Data Management Essentials
The Data Management Association (DAMA) defines data management as “the processes used to plan, specify, enable, create, acquire, maintain, use, archive, retrieve, control, and purge data.” What’s essential to understand within this definition is that none of this is possible unless you have comprehensive visibility into what kind of data you have and where it is. That’s asking a lot, as is finding the beneficial data among the noise — in other words, keeping the signal-to-noise ratio low.
For the purposes of this blog, I’m going to keep things simple and focus on how an IT group can provide the following:
- Protection
- Governance
- Intelligence
Data protection spans storage to cybersecurity and includes any activity that ensures your data is available. Whether it’s day-to-day work-in-progress or archived customer records, this data must always be quickly accessible. It doesn’t matter if you’re dealing with workers who have poor data-hygiene habits or earthquakes, having access to pristine data is critical to success.
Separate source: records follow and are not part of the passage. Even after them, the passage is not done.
Lemma attribute_signature_of_def ns name args returns body f :
  def ns name args returns body = Return f ->
  Forall (fun a => arg_name a <> "return") args ->
  forall type_in type_out,
    signature f = Return (type_in, type_out) <->
    exists e_in e_out,
      first_annotation args = Some e_in /\ returns = Some e_out /\
      eval ns e_in = Return type_in /\ eval ns e_out = Return type_out.
Proof.
  intros Hdef Hnames type_in type_out. unfold def in Hdef.
  destruct (eval_annotations ns args) as [d|x] eqn:Hd; [|discriminate].
  destruct (eval_annotations_shape ns args Hnames d Hd) as [Hret Hfirst].
  cbn [bind] in Hdef. rewrite signature_of_annotations.
  destruct returns as [e_out|].
  - destruct (eval ns e_out) as [v_out|x] eqn:He; [|discriminate].
    cbn [bind] in Hdef. injection Hdef as <-. cbn [fn_annotations].
    rewrite (getitem_last d "return" v_out Hret).
    destruct (first_annotation args) as [e_in|].
    + destruct Hfirst as (k & v & rest & -> & Hk & Hv).
      cbn [app keys map fst filter].
      apply String.eqb_neq in Hk. rewrite Hk. cbn [negb map first bind].
      unfold value_at at 1. cbn [getitem]. rewrite String.eqb_refl.
      split.
      * intro H. injection H as <- <-. exists e_in, e_out. auto.
      * intros (e1 & e2 & H1 & H2 & H3 & H4).
        injection H1 as <-. injection H2 as <-. congruence.
    + subst d. cbn. split; [discriminate|].
      intros (e1 & e2 & H1 & _). discriminate.
  - cbn [bind] in Hdef. injection Hdef as <-. cbn [fn_annotations].
    destruct (getitem_absent d "return" Hret) as (x & ->).
    split.
    + destruct (first _); discriminate.
    + intros (e1 & e2 & _ & H & _). discriminate.
Qed.

Lemma source_signature_of_def ns name args returns body f :
  def ns name args returns body = Return f ->
  forall i o,
    SourceBased.signature f = Return (i, o) <->
    exists a rest,
      args = a :: rest /\ annotation a = Some (Name i) /\
      returns = Some (Name o).
Proof.
  intros Hdef i o. unfold def in Hdef.
  destruct (eval_annotations ns args) as [d|x]; [|discriminate].
  cbn [bind] in Hdef.
  assert (fn_source f = Return [FunctionDef name args returns]) as Hsrc.
  { destruct returns as [e|]; [destruct (eval ns e); [|discriminate]|];
      cbn [bind] in Hdef; injection Hdef as <-; reflexivity. }
  unfold SourceBased.signature. rewrite Hsrc. cbn.
  destruct args as [|a rest]; cbn.
  - split; [discriminate|]. intros (a & rest & H & _). discriminate.
  - destruct (annotation a) as [[i'|c]|] eqn:Ha; cbn;
      try (split; [discriminate|];
           intros (a' & rest' & H1 & H2 & _);
           injection H1 as <- <-; congruence).
    destruct returns as [[o'|c]|]; cbn;
      try (split; [discriminate|];
           intros (a' & rest' & _ & _ & H3); discriminate).
    split.
    + intro H. injection H as <- <-. exists a, rest. auto.
    + intros (a' & rest' & H1 & H2 & H3).
      injection H1 as <- <-. congruence.
Qed.








(** *** Rounding to binary64

    The rounding of an exact positive mantissa never goes past an integer
    bound [B < 2 ^ 53], which is itself a binary64 number. *)

Lemma fexp_eq x : -1074 <= x - 53 -> fexp prec emax x = x - 53.
Proof. unfold fexp, emin, prec, emax. lia. Qed.

Lemma digits2_size m : digits2_pos m = Pos.size m.
Proof. induction m; cbn; congruence. Qed.

Lemma dig_bounds m : 2 ^ (dig m - 1) <= Zpos m < 2 ^ dig m.
Proof.
  unfold dig. rewrite digits2_size.
  pose proof (Pos.size_gt m) as Hgt. pose proof (Pos.size_le m) as Hle.
  apply Pos2Z.pos_lt_pos in Hgt. apply Pos2Z.pos_le_pos in Hle.
  rewrite Pos2Z.inj_pow in Hgt, Hle.
  change (Z.pos m~0) with (2 * Z.pos m) in Hle.
  replace (Z.pos (Pos.size m)) with (Z.pos (Pos.size m) - 1 + 1) in Hle by lia.
  rewrite Z.pow_add_r in Hle by lia. change (2 ^ 1) with 2 in Hle.
  split; [lia | exact Hgt].
Qed.

Lemma shr_1_inv M j mrs :
  0 <= j -> shr_inv M j mrs -> shr_inv M (j + 1) (shr_1 mrs).
Proof.
  intros Hj (rem & HM & Hrem & Hm & Hflag). unfold shr_inv.
  rewrite Z.pow_add_r by lia. change (2 ^ 1) with 2.
  destruct mrs as [m r s]. cbn [shr_m shr_r shr_s] in *.
  destruct m as [|[p|p|]|p]; cbn [shr_1 shr_m shr_r shr_s]; try lia.
  - exists rem. rewrite orb_false_l. repeat split; try lia; apply Hflag.
  - exists (2 ^ j + rem). rewrite orb_true_l.
    repeat split; try lia; intro; try discriminate; lia.
  - exists rem. rewrite orb_false_l. repeat split; try lia; apply Hflag.
  - exists (2 ^ j + rem). rewrite orb_true_l.
    repeat split; try lia; intro; try discriminate; lia.
Qed.

Lemma iter_pos_shr_inv M p :
  forall j mrs, 0 <= j -> shr_inv M j mrs ->
  shr_inv M (j + Zpos p) (iter_pos shr_1 p mrs).
Proof.
  induction p as [p IH|p IH|]; intros j mrs Hj H; cbn [iter_pos].
  - replace (j + Z.pos p~1) with (j + 1 + Z.pos p + Z.pos p) by lia.
    apply IH; [lia|]. apply IH; [lia|]. apply shr_1_inv; assumption.
  - replace (j + Z.pos p~0) with (j + Z.pos p + Z.pos p) by lia.
    apply IH; [lia|]. apply IH; assumption.
  - apply shr_1_inv; assumption.
Qed.

Lemma round_nearest_even_cases mrs :
  let m1 := round_nearest_even (shr_m mrs) (loc_of_shr_record mrs) in
  m1 = shr_m mrs \/
  (m1 = shr_m mrs + 1 /\ orb (shr_r mrs) (shr_s mrs) = true).
Proof.
  destruct mrs as [m [|] [|]]; cbn; auto.
  destruct (Z.even m); auto.
Qed.

Lemma dig_unique m d : 2 ^ (d - 1) <= Zpos m < 2 ^ d -> dig m = d.
Proof.
  intros [Hlo Hhi]. pose proof (dig_bounds m) as [Hlo' Hhi'].
  assert (0 < dig m) by (unfold dig; lia).
  assert (0 < d).
  { destruct (Z_lt_le_dec 0 d); [assumption|].
    destruct (Z.eq_dec d 0) as [->|]; [cbn in Hhi; lia|].
    rewrite Z.pow_neg_r in Hhi by lia. lia. }
  destruct (Z_lt_le_dec d (dig m)).
  - assert (2 ^ d <= 2 ^ (dig m - 1)) by (apply Z.pow_le_mono_r; lia). lia.
  - destruct (Z_lt_le_dec (dig m) d); [|lia].
    assert (2 ^ dig m <= 2 ^ (d - 1)) by (apply Z.pow_le_mono_r; lia). lia.
Qed.

Lemma binary_round_aux_bound s M E B :
  E <= 0 -> -1074 <= dig M + E - 53 -> 0 < B < 2 ^ 53 ->
  Zpos M <= B * 2 ^ (- E) ->
  exists m e,
    binary_round_aux prec emax s (Zpos M) E loc_Exact = S754_finite s m e /\
    e <= 0 /\ Zpos m <= B * 2 ^ (- e) /\ Z.min E (dig M + E - 53) <= e.
Proof.
  intros HE Hsub HB Hle.
  pose proof (dig_bounds M) as [Hlo Hhi].
  assert (0 < dig M) as Hd by (unfold dig; lia).
  unfold binary_round_aux, shr_fexp.
  change (Zdigits2 (Zpos M)) with (dig M).
  rewrite fexp_eq by assumption.
  destruct (Z_lt_le_dec 53 (dig M)) as [Hbig|Hsmall].
  - (* more than 53 digits: the mantissa is shifted right and rounded *)
    set (n := dig M - 53) in *.
    replace (dig M + E - 53 - E) with n by (unfold n; lia).
    assert (0 < n) as Hn by (unfold n; lia).
    destruct n as [|pn|pn] eqn:En; try lia.
    cbn [shr shr_record_of_loc].
    assert (shr_inv (Zpos M) 0 (Build_shr_record (Zpos M) false false)) as H0.
    { exists 0. cbn. repeat split; lia. }
    apply (iter_pos_shr_inv _ pn) in H0; [|lia].
    rewrite Z.add_0_l in H0.
    set (mrs := iter_pos shr_1 pn _) in *.
    destruct H0 as (rem & HM & Hrem & Hq & Hflag).
    set (q := shr_m mrs) in *.
    set (P := 2 ^ Z.pos pn) in *.
    assert (0 < P) as HP by (apply Z.pow_pos_nonneg; lia).
    (* the exponent after the shift *)
    set (e1 := E + Z.pos pn).
    assert (e1 = dig M + E - 53) as He1 by (unfold e1; lia).
    assert (2 ^ dig M = 2 ^ 53 * P) as HD.
    { unfold P. rewrite <- Z.pow_add_r by lia. f_equal. lia. }
    assert (2 ^ (dig M - 1) = 2 ^ 52 * P) as HD1.
    { unfold P. rewrite <- Z.pow_add_r by lia. f_equal. lia. }
    assert (2 ^ 52 <= q < 2 ^ 53) as Hqr by nia.
    assert (e1 <= 0) as He1neg.
    { destruct (Z_lt_le_dec 0 e1); [|assumption]. exfalso.
      assert (2 ^ (- E + 1) <= P).
      { unfold P. apply Z.pow_le_mono_r; lia. }
      rewrite Z.pow_add_r in * by lia. change (2 ^ 1) with 2 in *.
      assert (0 < 2 ^ (- E)) by (apply Z.pow_pos_nonneg; lia).
      nia. }
    assert (2 ^ (- E) = 2 ^ (- e1) * P) as HpE.
    { unfold P. rewrite <- Z.pow_add_r by lia. f_equal. lia. }
    assert (0 < 2 ^ (- e1)) as Hpe1 by (apply Z.pow_pos_nonneg; lia).
    set (m1 := round_nearest_even q (loc_of_shr_record mrs)).
    assert (2 ^ 52 <= m1 <= 2 ^ 53 /\ m1 <= B * 2 ^ (- e1)) as [Hm1 Hm1B].
    { destruct (round_nearest_even_cases mrs) as [H|[H Hf]];
        fold q in H; fold m1 in H; rewrite H.
      - split; [lia|]. nia.
      - assert (rem <> 0).
        { intro Hz. apply Hflag in Hz. congruence. }
        split; [lia|]. nia. }
    destruct (Z.eq_dec m1 (2 ^ 53)) as [Hc|Hc].
    + (* the rounding carried into a 54th digit *)
      rewrite Hc. change (Zdigits2 (2 ^ 53)) with 54.
      rewrite fexp_eq by lia.
      replace (54 + e1 - 53 - e1) with 1 by lia.
      cbn [shr shr_record_of_loc iter_pos shr_1 Z.pow Z.pow_pos Pos.iter Z.mul Pos.mul shr_m].
      assert (e1 + 1 <= 0) as He.
      { destruct (Z.eq_dec e1 0) as [Hz|]; [|lia].
        rewrite Hz in Hm1B. cbn in Hm1B. lia. }
      replace (Z.leb (e1 + 1) (emax - prec)) with true
        by (symmetry; apply Z.leb_le; unfold emax, prec; lia).
      do 2 eexists. split; [reflexivity|].
      split; [exact He|]. split; [|lia].
      assert (2 ^ (- e1) = 2 ^ (- (e1 + 1)) * 2) as Hs.
      { replace (- e1) with (- (e1 + 1) + 1) by lia.
        rewrite Z.pow_add_r by lia. reflexivity. }
      rewrite Hc in Hm1B. change (2 ^ 53) with (2 ^ 52 * 2) in Hm1B. lia.
    + destruct m1 as [|pm|pm] eqn:Em1; try lia.
      assert (dig pm = 53) as Hdm by (apply dig_unique; lia).
      change (Zdigits2 (Zpos pm)) with (dig pm). rewrite Hdm.
      rewrite fexp_eq by lia.
      replace (53 + e1 - 53 - e1) with 0 by lia.
      cbn [shr shr_record_of_loc shr_m].
      replace (Z.leb e1 (emax - prec)) with true
        by (symmetry; apply Z.leb_le; unfold emax, prec; lia).
      do 2 eexists. split; [reflexivity|]. repeat split; lia.
  - (* at most 53 digits: nothing to round *)
    assert (shr {| shr_m := Zpos M; shr_r := false; shr_s := false |} E
              (dig M + E - 53 - E)
            = ({| shr_m := Zpos M; shr_r := false; shr_s := false |}, E)) as Hs.
    { unfold shr. destruct (dig M + E - 53 - E) eqn:Hn; try reflexivity. lia. }
    cbn [shr_record_of_loc]. rewrite Hs.
    cbn [shr_m loc_of_shr_record round_nearest_even].
    change (Zdigits2 (Zpos M)) with (dig M).
    rewrite fexp_eq by assumption. rewrite Hs. cbn [shr_m].
    replace (Z.leb E (emax - prec)) with true
      by (symmetry; apply Z.leb_le; unfold emax, prec; lia).
    do 2 eexists. split; [reflexivity|]. repeat split; lia.
Qed.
That’s why the ability to perform corporate-wide backup and recovery is a core responsibility of IT teams.
For the most part, data governance is about making corporate data-handling more efficient and ensuring that your organization meets a myriad of regulatory, legal, and compliance requirements. In particular, eDiscovery is a critically important issue. You need to be able to produce specific information that is demonstrably untainted within a strict timetable, as well as to retain data for defined durations.
Typically, governance requests come from legal or finance groups. They have very strict and specific requirements, to the extent that they often outsource governance activities on their own or cobble together do-it-yourself solutions — occasionally leaving IT in the dark.
Data intelligence is a huge, emerging discipline that leverages analytics and machine learning to transform information into value. Technically, this means getting more data about the data, which is referred to as metadata. The potential here is incalculable — it enables predictive early assessment, data forensics, and advanced information-lifecycle management. However, there is one constant: data has to be clean and uncorrupted. Particularly with dark data, immaculate data hygiene is an absolute requirement. Like flossing, IT teams know they’re supposed to perform regular data hygiene tasks, but they often find excuses not to.